◆ WHAT YOU ARE ASKED TO DO ◆
The expected answer is the set of lines in the data below between the line holding "From stdpp Require Import base" and the line holding "(** Where it", inclusive, written out exactly.

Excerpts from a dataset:

%%

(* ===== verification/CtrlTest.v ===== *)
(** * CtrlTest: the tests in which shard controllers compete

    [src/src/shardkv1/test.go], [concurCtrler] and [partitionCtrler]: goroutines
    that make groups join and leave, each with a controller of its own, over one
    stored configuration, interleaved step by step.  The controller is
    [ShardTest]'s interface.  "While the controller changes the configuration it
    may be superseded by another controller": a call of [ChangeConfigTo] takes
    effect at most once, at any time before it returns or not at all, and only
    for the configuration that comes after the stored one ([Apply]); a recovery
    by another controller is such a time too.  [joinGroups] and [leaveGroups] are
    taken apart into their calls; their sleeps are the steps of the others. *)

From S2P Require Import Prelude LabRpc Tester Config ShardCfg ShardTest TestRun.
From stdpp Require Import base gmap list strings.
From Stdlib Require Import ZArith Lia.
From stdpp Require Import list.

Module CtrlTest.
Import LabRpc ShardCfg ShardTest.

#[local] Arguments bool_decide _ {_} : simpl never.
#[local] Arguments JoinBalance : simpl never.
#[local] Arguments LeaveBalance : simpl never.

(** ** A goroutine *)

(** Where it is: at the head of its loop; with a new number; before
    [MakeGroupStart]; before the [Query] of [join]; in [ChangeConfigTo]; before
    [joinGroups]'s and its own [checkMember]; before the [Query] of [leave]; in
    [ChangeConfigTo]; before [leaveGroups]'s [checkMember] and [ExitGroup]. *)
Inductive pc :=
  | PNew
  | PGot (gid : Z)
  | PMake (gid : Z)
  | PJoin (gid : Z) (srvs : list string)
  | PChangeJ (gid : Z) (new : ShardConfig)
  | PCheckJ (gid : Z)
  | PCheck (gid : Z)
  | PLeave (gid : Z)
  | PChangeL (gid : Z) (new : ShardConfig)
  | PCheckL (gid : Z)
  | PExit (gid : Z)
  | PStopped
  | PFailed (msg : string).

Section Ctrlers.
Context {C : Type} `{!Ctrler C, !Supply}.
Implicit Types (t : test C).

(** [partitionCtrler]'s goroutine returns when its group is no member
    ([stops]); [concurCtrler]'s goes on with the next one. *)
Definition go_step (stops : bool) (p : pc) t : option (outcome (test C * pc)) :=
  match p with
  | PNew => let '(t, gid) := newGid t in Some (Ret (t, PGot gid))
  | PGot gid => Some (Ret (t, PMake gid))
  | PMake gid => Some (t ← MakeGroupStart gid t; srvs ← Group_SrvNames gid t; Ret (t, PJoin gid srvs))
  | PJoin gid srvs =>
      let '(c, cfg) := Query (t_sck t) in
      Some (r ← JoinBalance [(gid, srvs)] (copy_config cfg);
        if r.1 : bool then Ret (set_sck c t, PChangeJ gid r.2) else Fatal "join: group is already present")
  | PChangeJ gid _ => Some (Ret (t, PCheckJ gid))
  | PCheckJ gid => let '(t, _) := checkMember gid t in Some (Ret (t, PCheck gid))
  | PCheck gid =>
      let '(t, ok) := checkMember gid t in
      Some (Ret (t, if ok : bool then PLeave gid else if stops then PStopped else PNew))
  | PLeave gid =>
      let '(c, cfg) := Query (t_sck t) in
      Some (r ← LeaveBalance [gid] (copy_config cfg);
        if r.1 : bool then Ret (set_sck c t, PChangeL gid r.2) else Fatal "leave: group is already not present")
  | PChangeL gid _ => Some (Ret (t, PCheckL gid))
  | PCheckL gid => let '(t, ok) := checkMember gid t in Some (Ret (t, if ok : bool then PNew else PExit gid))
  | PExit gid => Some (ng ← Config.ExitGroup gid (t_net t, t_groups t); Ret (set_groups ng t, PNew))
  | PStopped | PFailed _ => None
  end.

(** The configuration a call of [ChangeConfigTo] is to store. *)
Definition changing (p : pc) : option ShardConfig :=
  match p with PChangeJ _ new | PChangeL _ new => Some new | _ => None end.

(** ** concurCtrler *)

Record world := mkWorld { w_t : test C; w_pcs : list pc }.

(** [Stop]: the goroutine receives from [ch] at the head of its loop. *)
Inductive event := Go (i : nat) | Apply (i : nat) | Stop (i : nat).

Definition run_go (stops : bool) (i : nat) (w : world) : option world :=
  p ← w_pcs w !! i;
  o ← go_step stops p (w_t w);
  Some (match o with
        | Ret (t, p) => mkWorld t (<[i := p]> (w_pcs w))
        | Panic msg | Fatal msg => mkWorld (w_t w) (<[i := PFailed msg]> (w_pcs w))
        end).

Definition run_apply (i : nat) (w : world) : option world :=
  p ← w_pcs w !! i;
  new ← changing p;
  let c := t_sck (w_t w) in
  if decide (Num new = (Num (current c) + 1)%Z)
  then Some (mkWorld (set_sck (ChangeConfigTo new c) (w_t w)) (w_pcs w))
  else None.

%%
%%

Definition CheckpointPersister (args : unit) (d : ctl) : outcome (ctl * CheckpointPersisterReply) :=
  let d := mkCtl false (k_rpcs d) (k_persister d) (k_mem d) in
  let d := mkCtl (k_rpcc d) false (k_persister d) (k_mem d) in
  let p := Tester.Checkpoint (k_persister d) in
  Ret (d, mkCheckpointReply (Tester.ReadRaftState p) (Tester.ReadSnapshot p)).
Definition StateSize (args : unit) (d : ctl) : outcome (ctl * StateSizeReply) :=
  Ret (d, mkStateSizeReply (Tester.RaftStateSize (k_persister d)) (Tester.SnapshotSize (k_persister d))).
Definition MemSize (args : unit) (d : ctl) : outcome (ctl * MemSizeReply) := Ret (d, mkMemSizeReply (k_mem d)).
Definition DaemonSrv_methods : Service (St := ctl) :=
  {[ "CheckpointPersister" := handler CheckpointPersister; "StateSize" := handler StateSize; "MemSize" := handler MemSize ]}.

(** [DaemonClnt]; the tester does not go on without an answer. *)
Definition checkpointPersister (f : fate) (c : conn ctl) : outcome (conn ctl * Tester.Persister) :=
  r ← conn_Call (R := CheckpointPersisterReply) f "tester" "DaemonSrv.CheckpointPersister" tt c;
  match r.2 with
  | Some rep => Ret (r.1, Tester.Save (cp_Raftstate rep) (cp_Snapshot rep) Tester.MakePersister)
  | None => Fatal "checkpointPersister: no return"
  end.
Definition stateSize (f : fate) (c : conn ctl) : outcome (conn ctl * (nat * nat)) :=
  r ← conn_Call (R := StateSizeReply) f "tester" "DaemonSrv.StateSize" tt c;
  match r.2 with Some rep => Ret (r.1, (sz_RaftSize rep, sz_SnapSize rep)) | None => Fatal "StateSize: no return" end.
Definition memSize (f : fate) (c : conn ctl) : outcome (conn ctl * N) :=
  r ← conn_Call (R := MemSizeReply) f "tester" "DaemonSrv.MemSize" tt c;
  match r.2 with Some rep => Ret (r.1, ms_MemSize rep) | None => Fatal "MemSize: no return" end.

%%
%%

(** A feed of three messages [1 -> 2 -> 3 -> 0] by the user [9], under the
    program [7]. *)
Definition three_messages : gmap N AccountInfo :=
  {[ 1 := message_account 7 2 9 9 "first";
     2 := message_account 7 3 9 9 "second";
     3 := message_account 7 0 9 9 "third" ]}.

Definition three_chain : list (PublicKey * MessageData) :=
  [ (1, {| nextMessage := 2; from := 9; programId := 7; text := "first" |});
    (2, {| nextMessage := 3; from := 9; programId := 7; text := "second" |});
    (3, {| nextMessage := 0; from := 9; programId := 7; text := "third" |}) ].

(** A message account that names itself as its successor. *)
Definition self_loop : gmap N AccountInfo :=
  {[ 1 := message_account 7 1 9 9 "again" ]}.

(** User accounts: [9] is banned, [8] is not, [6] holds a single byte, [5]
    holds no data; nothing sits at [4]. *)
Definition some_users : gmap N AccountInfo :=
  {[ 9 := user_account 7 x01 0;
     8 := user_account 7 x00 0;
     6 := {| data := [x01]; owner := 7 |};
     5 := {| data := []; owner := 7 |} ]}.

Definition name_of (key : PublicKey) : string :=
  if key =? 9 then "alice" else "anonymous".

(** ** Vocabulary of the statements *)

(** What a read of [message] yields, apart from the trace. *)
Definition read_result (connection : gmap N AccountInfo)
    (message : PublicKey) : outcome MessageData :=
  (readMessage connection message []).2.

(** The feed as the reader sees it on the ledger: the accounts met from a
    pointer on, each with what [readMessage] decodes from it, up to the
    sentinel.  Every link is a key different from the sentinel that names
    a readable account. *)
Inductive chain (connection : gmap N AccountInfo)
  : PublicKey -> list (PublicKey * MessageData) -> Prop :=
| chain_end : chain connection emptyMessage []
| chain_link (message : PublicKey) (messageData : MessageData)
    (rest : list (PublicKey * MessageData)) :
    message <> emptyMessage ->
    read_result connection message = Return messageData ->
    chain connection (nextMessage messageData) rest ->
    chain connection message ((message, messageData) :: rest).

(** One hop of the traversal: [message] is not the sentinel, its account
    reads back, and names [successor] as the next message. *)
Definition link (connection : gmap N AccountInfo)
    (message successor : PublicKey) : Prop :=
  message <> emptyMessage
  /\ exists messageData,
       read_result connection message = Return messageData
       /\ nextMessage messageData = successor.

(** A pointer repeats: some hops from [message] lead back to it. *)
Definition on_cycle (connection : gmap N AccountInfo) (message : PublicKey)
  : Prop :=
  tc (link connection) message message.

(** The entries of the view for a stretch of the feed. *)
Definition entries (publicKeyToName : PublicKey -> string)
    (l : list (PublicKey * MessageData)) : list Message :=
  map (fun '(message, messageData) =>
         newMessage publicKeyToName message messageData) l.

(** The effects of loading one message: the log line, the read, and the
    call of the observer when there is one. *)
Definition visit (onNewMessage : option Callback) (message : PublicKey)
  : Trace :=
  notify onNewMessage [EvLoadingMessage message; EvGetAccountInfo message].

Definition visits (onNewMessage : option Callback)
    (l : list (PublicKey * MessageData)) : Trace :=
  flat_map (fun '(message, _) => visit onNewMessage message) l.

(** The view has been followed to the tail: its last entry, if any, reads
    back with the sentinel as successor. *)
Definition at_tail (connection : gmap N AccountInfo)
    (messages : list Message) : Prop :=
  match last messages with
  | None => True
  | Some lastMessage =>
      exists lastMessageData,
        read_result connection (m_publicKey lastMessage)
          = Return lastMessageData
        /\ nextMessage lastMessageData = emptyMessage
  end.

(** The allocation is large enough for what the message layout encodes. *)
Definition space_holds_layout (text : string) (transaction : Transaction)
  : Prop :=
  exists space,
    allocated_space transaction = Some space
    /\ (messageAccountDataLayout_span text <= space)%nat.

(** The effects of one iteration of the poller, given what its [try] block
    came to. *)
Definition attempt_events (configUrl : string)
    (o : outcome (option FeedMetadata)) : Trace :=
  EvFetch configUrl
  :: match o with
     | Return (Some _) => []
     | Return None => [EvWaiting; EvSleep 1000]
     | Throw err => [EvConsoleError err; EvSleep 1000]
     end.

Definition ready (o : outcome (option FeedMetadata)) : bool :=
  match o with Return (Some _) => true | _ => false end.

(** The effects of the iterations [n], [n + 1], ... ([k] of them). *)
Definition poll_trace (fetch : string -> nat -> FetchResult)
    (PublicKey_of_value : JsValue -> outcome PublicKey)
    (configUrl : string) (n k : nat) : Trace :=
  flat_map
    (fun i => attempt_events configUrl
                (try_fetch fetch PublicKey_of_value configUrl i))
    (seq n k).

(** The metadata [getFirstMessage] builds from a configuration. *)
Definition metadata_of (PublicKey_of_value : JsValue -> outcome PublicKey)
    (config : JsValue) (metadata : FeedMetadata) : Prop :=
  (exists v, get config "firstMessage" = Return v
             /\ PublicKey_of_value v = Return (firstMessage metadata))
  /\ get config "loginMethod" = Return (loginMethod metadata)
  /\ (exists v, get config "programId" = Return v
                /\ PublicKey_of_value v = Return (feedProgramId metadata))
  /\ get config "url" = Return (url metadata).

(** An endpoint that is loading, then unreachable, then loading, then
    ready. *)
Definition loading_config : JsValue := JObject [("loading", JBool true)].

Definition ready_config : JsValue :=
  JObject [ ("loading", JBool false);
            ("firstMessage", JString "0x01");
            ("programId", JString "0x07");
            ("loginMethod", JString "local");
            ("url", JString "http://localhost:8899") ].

%%

◆ YOUR SOLUTION ◆
From stdpp Require Import base gmap list strings.
From Stdlib Require Import ZArith Lia.
From stdpp Require Import list.

Module CtrlTest.
Import LabRpc ShardCfg ShardTest.

#[local] Arguments bool_decide _ {_} : simpl never.
#[local] Arguments JoinBalance : simpl never.
#[local] Arguments LeaveBalance : simpl never.

(** ** A goroutine *)

(** Where it is: at the head of its loop; with a new number; before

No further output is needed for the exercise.